Shaw Air Force Base (Shaw AFB) is a United States Air Force (USAF) base located approximately 8.4 mi west-northwest of downtown Sumter, South Carolina. It is one of the largest military bases operated by the United States, and is under the jurisdiction of USAF Air Combat Command (ACC). The 20th Fighter Wing (20th FW) is the host unit.

==History==
=== Lt. Ervin David Shaw ===
The base is named in honor of World War I pilot 1st Lieutenant Ervin David Shaw. Lt. Shaw was one of the first Americans to fly combat missions in World War I. Shaw, a Sumter County native, was assigned to No. 48 Squadron of the Royal Air Force, as a member of the Royal Canadian Flying Corps. Shaw died after three enemy aircraft attacked his Bristol F.2B while he was returning from a reconnaissance mission on 9 July 1918. Shaw downed one of his attackers before he was killed.

===World War II===
Shaw Field was activated on 30 August 1941 and placed under the jurisdiction of the U.S. Army Air Corps Southeast Air Corps Training Center. The mission of the new airfield was a basic (Phase II) flying school to instruct air cadets in flying, and the Air Corps Basic Flying School was activated at the field on 26 June to operate the school. The airfield consisted of three 4500 ft runways and several auxiliary airfields.
- Shaw AAF Aux No. 1 – (Burnt Gin Airfield), Wedgefield, South Carolina
- Shaw AAF Aux No. 2 – (Rembert Airfield), Rembert, South Carolina
- Shaw AAF Aux No. 3 – (Monaghan Airfield), Sumter, South Carolina
- Shaw AAF Aux No. 4 – (Sumter Airfield), Sumter, South Carolina

Flying activities at the field began on 22 October 1941 using Vultee BT-13 Valiants. Enough construction was completed for the first group of cadets entered training 15 December 1941, and the first class completed training in February 1942. The concrete parking ramp was completed during May 1942.

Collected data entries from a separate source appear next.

(* ===== verification/ChannelUp.v ===== *)
(** * A channel whose CogServer stays up

    [UpServer] says of a network that connections succeed and stay open.  On
    such a network, and with the conversations in step, sending never throws and
    the exchange of a request and its reply always ends with that reply: these
    are the facts behind the progress of the writers. *)
From stdpp Require Import pretty functions.
From S2P Require Import Prelude CxxString Effects Sockets RecvBuf Barrier Uri Atomese.
From S2P Require Import ListUtils SimpleStorage SimpleIO SimpleSafety SimpleSync.
From S2P Require Import Msg Channel ChannelFacts ChannelSocket ChannelSync.

(** [live fd w]: the descriptor is a connection that works. *)
Class UpServer {W} (SK : Sockets W) := {
  live : Z -> W -> Prop;
  up_socket : forall p w fd w', sys_socket p w = (fd, w') ->
    (0 < fd)%Z /\ forall f, live f w -> live f w';
  up_connect : forall p w fd w' rc w'', sys_socket p w = (fd, w') ->
    sys_connect fd p w' = (rc, w'') -> rc = 0%Z /\ live fd w'' /\ forall f, live f w' -> live f w'';
  up_setsockopt : forall fd o w f, live f w -> live f (sys_setsockopt fd o w).2;
  up_send : forall fd m b w rc w', live fd w -> sys_send fd m b w = (rc, w') ->
    (0 <= rc)%Z /\ forall f, live f w -> live f w';
  up_recv : forall fd k w r w' f, live f w -> sys_recv fd k w = (r, w') -> live f w';
}.

Section up.
Context {W Heap Static Callback Data Q : Type} {SK : Sockets W}.
Context {AB : AsyncBuffer (Msg Callback Data) Q}.
Context (fuel : nat) {SS : SyncServer SK fuel} {DS : Descriptors SK SS} {UP : UpServer SK}.
Abbreviation process := (Channel.process (W := W) (Heap := Heap) (Static := Static) (Q := Q)).
Implicit Types (s : process).
Context (Hfuel : 0 < fuel).

(** The sockets the threads have all work. *)
Definition all_live (s : process) : Prop :=
  forall t, sockfd_of t s <> 0%Z -> live (sockfd_of t s) s.(world).

(** Channel [c] is connected, and its server has an address. *)
Definition reachable (c : nat) (s : process) : Prop :=
  exists p ps, (s.(chans) c).(_servinfo) = Some (p :: ps).

Definition up (c : nat) (s : process) : Prop := all_live s /\ reachable c s.

Lemma all_live_world w s :
  (forall f, live f s.(world) -> live f w) -> all_live s -> all_live (set_world w s).
Proof. intros Hw H t Ht. by apply Hw, H. Qed.

Lemma all_live_tls t x s :
  (x.(_sockfd) <> 0%Z -> live x.(_sockfd) s.(world)) -> all_live s -> all_live (set_tls t x s).
Proof.
  intros Hx H u. unfold sockfd_of. cbn [tls set_tls world].
  destruct (decide (t = u)) as [->|]; [by rewrite fn_lookup_insert|].
  rewrite fn_lookup_insert_ne by done. apply H.
Qed.

(** The first address answers. *)
Lemma connect_up p ps norr s :
  exists fd w, connect_loop (p :: ps) norr s = (Ok (Some fd, norr), set_world w s) /\
    (0 < fd)%Z /\ live fd w /\ inbox fd w = [] /\ forall f, live f s.(world) -> live f w.
Proof.
  cbn [connect_loop]. unfold mbind, M_bind, on_pure. change (the s) with (world s).
  destruct (sys_socket p (world s)) as [fd w1] eqn:H1.
  destruct (up_socket _ _ _ _ H1) as [Hfd Hl1]. rewrite (proj2 (Z.ltb_ge fd 0)) by lia.
  cbn [put process_world set_world the world].
  destruct (sys_connect fd p w1) as [rc w2] eqn:H2.
  destruct (up_connect _ _ _ _ _ _ H1 H2) as (-> & Hfd2 & Hl2). rewrite Z.eqb_refl.
  exists fd, w2. split_and!; [by destruct s|done|done|by eapply connected_empty|auto].
Qed.

(** A receive that returns leaves the connections open. *)
Lemma do_recv_live t garbage s :
  wp True (do_recv fuel t garbage)
    (fun _ s' => exists w, s' = set_world w s /\ forall f, live f s.(world) -> live f w)
    (fun _ _ => True) s.
Proof.
  unfold do_recv. apply wp_bind, wp_gets. destruct (0 =? _)%Z; [by apply wp_throw|].
  apply (recv_loop_safe _ _ _
    (fun s' => exists w, s' = set_world w s /\ forall f, live f s.(world) -> live f w)); [|done| |].
  - intros r w s1 (w1 & -> & Hl) Hr. exists w. split; [done|]. intros f Hf.
    by eapply up_recv, Hr; apply Hl.
  - intros s1 _. unfold on_eof. apply wp_bind, wp_gets. by apply wp_on_pure.
  - exists s.(world). by rewrite proc_world_id.
Qed.

(** A thread without a socket gets one that works. *)
Lemma open_sock_up c t s :
  all_in_sync fuel s -> all_live s -> reachable c s ->
  wp False (open_sock fuel c t)
    (fun fd s' => (0 < fd)%Z /\ live fd s'.(world) /\ all_live s' /\ reachable c s')
    (fun _ _ => False) s.
Proof.
  intros Hsync Hs (p & ps & Hi). unfold open_sock. apply wp_bind, wp_gets. rewrite Hi.
  destruct (connect_up p ps 0 s) as (fd & w1 & Hrun & Hfd & Hlive & Hin & Hl1).
  apply wp_bind. unfold wp at 1. rewrite Hrun. cbn [fst].
  wp_step. apply wp_on_pure. intros rc1 w2 H2. wp_step. apply wp_on_pure. intros rc2 w3 H3.
  wp_step. apply wp_on_pure. intros rc w4 H4. change (the ?x) with (world x) in H2, H3, H4.
  cbn [put process_world set_world world] in *.
  pose proof (up_setsockopt fd TCP_NODELAY w1) as L2. pose proof (setsockopt_inbox fd TCP_NODELAY w1 fd) as I2.
  rewrite H2 in L2, I2. pose proof (up_setsockopt fd TCP_QUICKACK w2) as L3.
  pose proof (setsockopt_inbox fd TCP_QUICKACK w2 fd) as I3. rewrite H3 in L3, I3. cbn [snd] in *.
  destruct (up_send _ _ _ _ _ _ (L3 _ (L2 _ Hlive)) H4) as [Hrc L4].
  rewrite (proj2 (Z.ltb_ge rc 0)) by done.
  destruct (greeting _ _ _ _ _ H4 Hrc) as (g & Hg & Hscrub); [congruence|].
  wp_step. wp_step. apply wp_bind.
  match goal with |- wp _ _ _ _ ?x => set (s1 := x) end.
  assert (sockfd_of t s1 = fd) as Ht by (unfold sockfd_of, s1; cbn [tls set_tls]; by rewrite fn_lookup_insert).
  assert (live fd w4 /\ all_live s1) as [Hfd4 Hs1].
  { split; [auto|]. apply all_live_tls; [by auto|]. apply (all_live_world w4 s); [auto|done]. }
  eapply wp_mono; [apply (wp_both False False True)| |].
  - apply (recv_prompt fuel False t s1 g (fun _ _ => True) (fun _ _ => False)); [lia|lia|..].
    + by rewrite Ht.
    + done.
    + done.
  - apply do_recv_live.
  - done.
  - intros r s2 [_ (w & -> & Hl)]. unfold upd_chan. repeat wp_step. split_and!; [done|by apply Hl| |].
    + intros u Hu. apply Hl, Hs1, Hu.
    + exists p, ps. cbn [chans set_chan]. rewrite fn_lookup_insert. cbn [_servinfo with_nsocks].
      unfold s1. cbn [chans set_tls set_world]. exact Hi.
  - by intros e s2 [? _].
Qed.

(** Sending never throws. *)
Lemma do_send_up c t m s :
  all_in_sync fuel s -> up c s ->
  wp False (do_send fuel c t m)
    (fun _ s' => sockfd_of t s' <> 0%Z /\ up c s') (fun _ _ => False) s.
Proof.
  intros Hsync [Hs Hr].
  assert (forall s1, up c s1 -> sockfd_of t s1 <> 0%Z ->
    wp False (fd ← get_sockfd t; rc ← on_pure (sys_send fd m true);
              if (rc <? 0)%Z then throw_errno "Unable to talk to cogserver: %s"
              else modify (add_wire (t, fd, m)))
      (fun _ s' => sockfd_of t s' <> 0%Z /\ up c s') (fun _ _ => False) s1) as Hgen.
  { intros s1 [H1 R1] Hnz. apply wp_bind, wp_gets, wp_bind, wp_on_pure.
    change (_sockfd (tls s1 t)) with (sockfd_of t s1). change (the s1) with (world s1).
    intros rc w Hw. destruct (up_send _ _ _ _ _ _ (H1 t Hnz) Hw) as [Hrc Hl].
    rewrite (proj2 (Z.ltb_ge rc 0)) by done. wp_step. split; [done|]. split; [|done].
    intros u Hu. by apply Hl, H1. }
  unfold do_send. apply wp_bind, wp_gets, wp_bind. change (_sockfd (tls s t)) with (sockfd_of t s).
  destruct (Z.eqb_spec 0 (sockfd_of t s)) as [Hz|Hnz]; [|wp_step; by apply Hgen].
  apply wp_bind. eapply wp_mono; [by apply open_sock_up| |done].
  intros fd s1 (Hfd & Hlive & Hs1 & Hr1). unfold set_sockfd. wp_step. apply Hgen.
  - split; [|exact Hr1]. by apply all_live_tls.
  - unfold sockfd_of. cbn [tls set_tls]. rewrite fn_lookup_insert. cbn. lia.
Qed.

(** The exchange of a request and its reply ends, with the reply. *)
Lemma exchange_up c t m s :
  all_in_sync fuel s -> up c s -> expects_reply m = true ->
  wp False (do_send fuel c t m;; do_recv fuel t false)
    (fun r s' => all_in_sync fuel s' /\ up c s' /\ exists w, r = answer m w ++ [nl])
    (fun _ _ => False) s.
Proof.
  intros Hsync Hs Hm. apply wp_bind.
  eapply wp_mono; [eapply wp_conj; [apply (do_send_sync fuel False); [lia|done]|by apply do_send_up]| |].
  2: by intros e s1 [_ ?].
  intros [] s1 [(Ho & _ & Hexp) [Hnz [Hs1 Hr1]]]. destruct (Hexp Hm) as (w & cs & Hin & Hc & Hl).
  eapply wp_mono; [apply (wp_both False False True); [|apply do_recv_live|done]| |].
  - apply (do_recv_sync fuel False t s1 cs (answer m w)
      (fun r s' => all_in_sync fuel s' /\ r = answer m w ++ [nl]) (fun _ _ => False));
      [done|done|done|apply answer_plain|done| |done]. by intros w1 H1.
  - intros r s2 [[H2 ->] (w2 & -> & Hl2)]. split; [done|]. split; [|eauto]. split; [|exact Hr1].
    intros u Hu. by apply Hl2, Hs1.
  - by intros e s2 [? _].
Qed.

(** ** Handlers *)
Context (run_callback : nat -> nat -> Callback -> str -> Data -> M process unit).

(** Handling a message returns if its callback does, on whatever the CogServer
    answers. *)
Lemma handler_up c t m (Q0 : process -> Prop) s :
  in_step fuel s -> up c s -> well_flagged m ->
  (forall s1, in_step fuel s1 -> up c s1 -> only_talk s s1 ->
     if m.(noreply) then Q0 s1
     else forall cb w, m.(callback) = Some cb ->
       wp False (run_callback c t cb (answer m.(str_to_send) w ++ [nl]) m.(data))
         (fun _ => Q0) (fun _ _ => False) s1) ->
  wp False (reply_handler fuel run_callback c t m) (fun _ => Q0) (fun _ _ => False) s.
Proof.
  intros [Hs Hf] Hup Hm HQ. unfold reply_handler, well_flagged in *.
  assert (forall {A} (k : M process A) (P : A -> process -> Prop), moves only_talk k ->
    wp False k P (fun _ _ => False) s ->
    wp False k (fun a s' => P a s' /\ only_talk s s') (fun _ _ => False) s) as Htalk.
  { intros A k P Hk Hw. specialize (Hk s). unfold wp in *. by destruct (k s) as [[] ?]. }
  destruct (noreply m) eqn:Hn.
  - apply wp_bind. eapply wp_mono; [apply Htalk; [apply do_send_talk|]| |done].
    + eapply wp_mono; [eapply wp_conj; [apply (do_send_sync fuel False); [lia|done]|by apply do_send_up]|
        intros a s' H; exact H|by intros e s1 [_ ?]].
    + intros [] s1 [[(Ho & Hin & _) [_ Hup1]] Ht]. apply wp_ret. apply HQ; [|done|done].
      split; [eapply others_in_sync_done; [exact Ho|by apply Hin]|]. by eapply only_talk_flagged.
  - destruct Hm as [Hm [cb Hc]]. rewrite Hc.
    assert (forall k : str -> M process unit,
      (do_send fuel c t (str_to_send m);; reply ← do_recv fuel t false; k reply) s =
      ((do_send fuel c t (str_to_send m);; do_recv fuel t false) ≫= k) s) as Hassoc.
    { intros k. unfold mbind, M_bind. by destruct (do_send _ _ _ _ s) as [[] ?]. }
    unfold wp. rewrite Hassoc. fold (wp False ((do_send fuel c t (str_to_send m);; do_recv fuel t false)
      ≫= (fun reply => run_callback c t cb reply (data m))) (fun _ => Q0) (fun _ _ => False) s).
    apply wp_bind. eapply wp_mono; [apply Htalk; [|by apply exchange_up]| |done].
    + apply moves_bind; [typeclasses eauto|apply do_send_talk|]. intros _. apply do_recv_talk.
    + intros r s1 [(H1 & Hup1 & w & ->) Ht]. apply HQ; [|done|done|done].
      split; [done|]. by eapply only_talk_flagged.
Qed.
End up.
(** A message with no sequence number is owed once it is inserted, also when it
    is merged with one that is pending. *)
Lemma insert_owed c m s :
  m.(sequence) = 0%Z ->
  owed c m.(str_to_send)
    (set_chan c (with_buffer (buf_insert m (s.(chans) c).(_msg_buffer)) (s.(chans) c)) s).
Proof.
  intros Hseq. unfold owed, queued. cbn [chans set_chan]. rewrite fn_lookup_insert.
  cbn [_msg_buffer with_buffer]. set (q := _msg_buffer (chans s c)).
  destruct (insert_cases m q) as [Hp|[-> (y & Hy & Heq)]];
    [exists m; split; [rewrite Hp; by left|done]|].
  exists y. split; [done|]. apply msg_equiv_spec in Heq as [_ Heq]. symmetry. auto.
Qed.

Lemma enqueue_wire c m p cb s s' :
  Storage.enqueue c m p cb s = (Ok tt, s') -> s'.(_wire) = s.(_wire).
Proof.
  unfold Storage.enqueue, Channel.enqueue, enqueue_msg, upd_chan, mbind, M_bind, gets, modify.
  by intros [= <-].
Qed.

(** A command with a reply, queued as one that has no data. *)
Lemma enqueue_owed c m p cb s s' :
  compare_eq m 19 (lit "(cog-update-value!") = false ->
  Storage.enqueue c m p cb s = (Ok tt, s') -> owed c m s'.
Proof.
  intros Hc. unfold Storage.enqueue, Channel.enqueue, enqueue_msg, upd_chan, mbind, M_bind, gets, modify.
  intros [= <-]. pose proof (new_msg_fields (Some cb) false m p (_sequence_counter s)) as Hf.
  destruct Hf as (_ & _ & Hf & _).
  set (b := new_msg _ _ _ _ _) in *. rewrite <- Hf. apply (insert_owed c b.1 (set_counter b.2 s)).
  unfold b, new_msg. by rewrite Hc.
Qed.

Lemma request_msg_text r s : str_to_send (request_msg r s).1 = request_text r s.(Channel.heap).
Proof. unfold request_msg. destruct (request_reply r) as [[cb p]|]; apply new_msg_fields. Qed.

(** No request gets a sequence number. *)
Lemma request_sequence r s : sequence (request_msg r s).1 = 0%Z.
Proof.
  assert (compare_eq (request_text r (Channel.heap s)) 19 (lit "(cog-update-value!") = false) as Hc.
  { destruct r; cbn [request_text]; try reflexivity;
      [unfold SimpleIO.store_text; by destruct (haveValues _ _)|by destruct recursive]. }
  unfold request_msg, new_msg. rewrite Hc. by destruct (request_reply r) as [[]|].
Qed.

Lemma request_owed c r s s' :
  queue_request nodes c r s = (Ok tt, s') -> owed c (request_text r s.(Channel.heap)) s'.
Proof.
  intros Hrun. destruct (decide (is_Some (s.(chans) c).(_servinfo))) as [Ho|Ho].
  - rewrite queue_request_run in Hrun by done. injection Hrun as <-.
    rewrite <- request_msg_text.
    apply (insert_owed c (request_msg r s).1 (set_counter (request_msg r s).2 s)), request_sequence.
  - by rewrite queue_request_closed in Hrun.
Qed.

(** What was queued before a barrier has been sent when it returns, and not
    before it was queued. *)
Lemma barrier_sends_request c t r s s1 s2 s' :
  queue_request nodes c r s = (Ok tt, s1) -> no_loss c s1 s2 ->
  Storage.barrier fuel c t s2 = (Ok tt, s') ->
  sent (request_text r s.(Channel.heap)) s1 s'.
Proof.
  intros (m & Hm & <-)%request_owed [P1 P2] Hb.
  pose proof (io_barrier_delivers _ _ _ _ Hb) as [Hl Hd].
  destruct (P2 m Hm) as [H|H]; [|by eapply sent_later].
  eapply sent_earlier; [done|by apply Hd].
Qed.

(** What the clients do between two barriers only adds to the queue. *)
Lemma storeAtom_moves c h : moves (grows c) (Storage.storeAtom (W := W) (Q := Q) nodes c h).
Proof.
  unfold Storage.storeAtom, check_open, connected, Channel.connected, Storage.enqueue_noreply, Channel.enqueue_noreply.
  repeat first [moves_step | apply enqueue_moves].
Qed.

Lemma check_open_inv c s a s' : check_open nodes c s = (Ok a, s') -> s' = s /\ is_open c s.
Proof.
  unfold check_open, connected, Channel.connected. intros (b & ? & [= <- <-] & H)%bind_inv.
  case_bool_decide as Ho; [|done]. by injection H.
Qed.

Lemma storeAtom_owed c h s s' :
  Storage.storeAtom nodes c h s = (Ok tt, s') ->
  owed c (SimpleIO.store_text h false s.(Channel.heap)) s' /\
  s'.(Channel.heap) = s.(Channel.heap).
Proof.
  change (Storage.storeAtom nodes c h) with (queue_request nodes c (RStoreAtom h)).
  intros Hrun. split; [by apply (request_owed c (RStoreAtom h))|].
  destruct (decide (is_Some (s.(chans) c).(_servinfo))) as [Ho|Ho].
  - rewrite queue_request_run in Hrun by done. by injection Hrun as <-.
  - by rewrite queue_request_closed in Hrun.
Qed.

Lemma stores_owed c h hs : forall s s',
  for_each (Storage.storeAtom nodes c) hs s = (Ok tt, s') -> h ∈ hs ->
  owed c (SimpleIO.store_text h false s.(Channel.heap)) s'.
Proof.
  induction hs as [|x hs IH]; intros s s' Hrun Hh; [by apply elem_of_nil in Hh|].
  apply bind_inv in Hrun as ([] & s1 & Hx & Hrun). apply storeAtom_owed in Hx as [Hx Hheap].
  apply elem_of_cons in Hh as [->|Hh]; [|rewrite <- Hheap; by apply IH].
  eapply owed_grows; [|exact Hx]. eapply moves_ok; [|exact Hrun].
  apply moves_for_each; [typeclasses eauto|apply storeAtom_moves].
Qed.

(** [storeAtomSpace] returns only when every atom of the AtomSpace has been
    sent during the call: for each, the text that stores it with all its
    values. *)
Theorem storeAtomSpace_flushes c t tbl s s' h :
  Storage.storeAtomSpace fuel nodes c t tbl s = (Ok tt, s') ->
  h ∈ get_all_handles tbl s.(Channel.heap) ->
  sent (SimpleIO.store_text h false s.(Channel.heap)) s s'.
Proof.
  unfold Storage.storeAtomSpace. intros ([] & s1 & [-> _]%check_open_inv & Hrun)%bind_inv Hh.
  apply bind_inv in Hrun as (hs & s1 & [= <- <-] & Hrun).
  apply bind_inv in Hrun as ([] & s2 & Hstore & Hrun).
  destruct (moves_ok _ _ _ _ _ (moves_for_each (grows c) _ _ (storeAtom_moves c)) Hstore) as [Hl _].
  eapply sent_earlier; [exact Hl|]. eapply owed_barrier; [by eapply stores_owed|exact Hrun].
Qed.

(** [kill_data] clears the CogServer behind everything queued before it:
    what is sent during the call splits into a first part, with every message
    that was pending, and a second part, with the command that clears. *)
Theorem kill_data_fenced c t s s' :
  Storage.kill_data fuel nodes c t s = (Ok tt, s') ->
  exists w1 w2, s'.(_wire) = s.(_wire) ++ w1 ++ w2 /\
    (forall m, m ∈ queued c s -> exists t' fd, (t', fd, m.(str_to_send)) ∈ w1) /\
    exists t' fd, (t', fd, lit "(cog-atomspace-clear)" ++ [nl]) ∈ w2.
Proof.
  unfold Storage.kill_data. intros ([] & s0 & [-> _]%check_open_inv & Hrun)%bind_inv.
  apply bind_inv in Hrun as ([] & s1 & H1 & Hrun). apply bind_inv in Hrun as ([] & s2 & H2 & H3).
  apply io_barrier_delivers in H1 as [[w1 Hw1] Hm].
  assert (_wire s2 = _wire s1) as Hw2 by (eapply enqueue_wire; exact H2).
  apply enqueue_owed in H2; [|done]. eapply owed_barrier in H3 as (t' & w2 & fd & Hw & Hin); [|exact H2].
  exists w1, w2. split_and!.
  - by rewrite Hw, Hw2, Hw1, app_assoc.
  - intros m Hq. destruct (Hm m Hq) as (u & w & fd' & Hw' & Hin'). exists u, fd'.
    rewrite Hw1 in Hw'. by apply app_inv_head in Hw' as ->.
  - by exists t', fd.
Qed.

(** [set_proxy] names its proxy to a CogServer that has it: the atom is
    sent first, with its values, and the proxy command after it. *)
Theorem set_proxy_fenced c t h s s' :
  Storage.set_proxy fuel nodes c t h s = (Ok tt, s') ->
  exists w1 w2 w, s'.(_wire) = s.(_wire) ++ w1 ++ w2 /\
    (exists t' fd, (t', fd, SimpleIO.store_text h false s.(Channel.heap)) ∈ w1) /\
    exists t' fd, (t', fd, lit "(cog-set-proxy! " ++ encode_atom h false w ++ lit ")" ++ [nl]) ∈ w2.
Proof.
  unfold Storage.set_proxy. intros ([] & s0 & [-> _]%check_open_inv & Hrun)%bind_inv.
  apply bind_inv in Hrun as ([] & s1 & H1 & Hrun). apply bind_inv in Hrun as ([] & s2 & H2 & Hrun).
  apply bind_inv in Hrun as (w & s2' & [= <- <-] & Hrun). apply bind_inv in Hrun as ([] & s3 & H3 & H4).
  destruct (moves_ok _ _ _ _ _ (storeAtom_moves c h) H1) as [Hl _].
  apply storeAtom_owed in H1 as [H1 _]. eapply owed_barrier in H2; [|exact H1].
  eapply sent_earlier in H2 as (t1 & w1 & fd1 & Hw1 & Hin1); [|exact Hl].
  assert (_wire s3 = _wire s2) as Hw3 by (eapply enqueue_wire; exact H3).
  apply enqueue_owed in H3; [|done]. eapply owed_barrier in H4 as (t2 & w2 & fd2 & Hw & Hin2); [|exact H3].
  exists w1, w2, (Channel.heap s2). split_and!; [|by exists t1, fd1|by exists t2, fd2].
  by rewrite Hw, Hw3, Hw1, app_assoc.
Qed.

(** ** Replies *)

(** [getAtom] of the multi-threaded client, for an atom the CogServer does
    not have, tests an uninitialised pointer: undefined behaviour.  Where the
    compiled program finds a null pointer, nothing more is sent; where it finds
    another one, the client asks for the keys of the unknown atom all the same. *)
Theorem getAtom_unknown_undefined c t h s s1 s2 :
  is_open c s ->
  do_send fuel c t (Storage.iknow h s.(Channel.heap)) s = (Ok tt, s1) ->
  do_recv fuel t false s1 = (Ok (lit "()" ++ [nl]), s2) ->
  Storage.getAtom fuel nodes None c t h s = (Undef, s2) /\
  Storage.getAtom fuel nodes (Some false) c t h s = (Ok tt, s2) /\
  Storage.getAtom fuel nodes (Some true) c t h s =
    Channel.enqueue c (Storage.get_keys h s.(Channel.heap)) (mkPkt None (Some h) None)
      cb_decode_kvp_list_const s2.
Proof.
  intros Ho Hs Hr. unfold Storage.getAtom.
  rewrite !(bind_ok _ _ s tt s (check_open_ok nodes c s Ho)).
  rewrite !(bind_ok _ _ s s.(Channel.heap) s) by done.
  assert (forall junk, synchro fuel c t (Storage.iknow h (Channel.heap s))
    (fun reply => mret (is_ok junk reply)) s = (Ok junk, s2)) as Hsyn.
  { intros junk. unfold synchro. rewrite (bind_ok _ _ _ _ _ Hs), (bind_ok _ _ _ _ _ Hr). done. }
  split_and!; by rewrite (bind_ok _ _ _ _ _ (Hsyn _)).
Qed.

Context {CL : CodecLaws AT}.

Lemma value_callback c t h key v wv s :
  run_callback fuel c t cb_decode_value (encode_value v wv ++ [nl])
    (mkPkt None (Some h) (Some key)) s = on (adopt_ref h key v) s.
Proof.
  cbn [run_callback]. unfold Storage.decode_value.
  erewrite bind_ok. 2: { apply on_same. apply (decode_encode_value v wv _ []). }
  cbn [pkt_h pkt_key fst]. unfold adopt_ref. rewrite on_gets_bind.
  change (the s) with (Channel.heap s). unfold mbind at 1, M_bind at 1, gets.
  destruct (getAtomSpace h (Channel.heap s)) as [a|].
  - by rewrite on_bind.
  - by rewrite on_ret_bind.
Qed.

Lemma keys_callback c t tbl h wk kvs s :
  length kvs < fuel -> fits (alist_text wk kvs) ->
  run_callback fuel c t cb_decode_kvp_list_const (alist_text wk kvs)
    (mkPkt tbl (Some h) None) s = on (alist_ref tbl h kvs) s.
Proof.
  intros Hl Hfit. cbn [run_callback]. unfold decode_kvp_list_const. cbn [pkt_h table].
  by apply (alist_on_gen fuel tbl h wk kvs).
Qed.

(** The callbacks of the multi-threaded client do to the atoms what the
    single-socket client does with the same reply: a value reply goes through
    [adopt_ref], a reply of keys and values through [alist_ref] with the packet's
    AtomSpace. *)
Theorem callbacks_adopt c t tbl h key v wv wk kvs s :
  length kvs < fuel -> fits (alist_text wk kvs) ->
  run_callback fuel c t cb_decode_value (encode_value v wv ++ [nl])
    (mkPkt None (Some h) (Some key)) s = on (adopt_ref h key v) s /\
  run_callback fuel c t cb_decode_kvp_list_const (alist_text wk kvs)
    (mkPkt tbl (Some h) None) s = on (alist_ref tbl h kvs) s.
Proof. intros Hl Hfit. split; [apply value_callback|by apply keys_callback]. Qed.

(** *** Lists of atoms *)
Context {LL : ListLaws AT}.

(** What a list of atoms does: each one joins the table, and a request for its
    keys is queued, in the order of the list. *)
Definition fetch_queue_ref (c : nat) (tbl : option AtomSpace) (wl : Heap) (hs : list Handle)
    : M process unit :=
  for_each (fun h =>
    h' ← on (add_nocheck tbl h);
    Channel.enqueue c (keys_request wl h) (mkPkt None (Some h') None) cb_decode_kvp_list_const) hs.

In October 1942, the flight training was changed to Advanced (Phase III) flying training and AT-6 Texan single-engine and Beech AT-10 twin-engine trainers were used. During World War II, the U.S. Army Air Forces (USAAF) Pilot School, under the USAAF Southeast Training Center trained more than 8,600 pilots in the basic and advanced flying curriculum, its graduates were then sent to Advanced Flight Training in single or multi-engine aircraft.

On 1 April 1945 jurisdiction of Shaw Field was transferred to the First Air Force. The 139th Army Air Force Base Unit, I Fighter Command became the host unit. and pilots were sent to Shaw for fighter transition training in Republic P-47 Thunderbolt single-engined fighters.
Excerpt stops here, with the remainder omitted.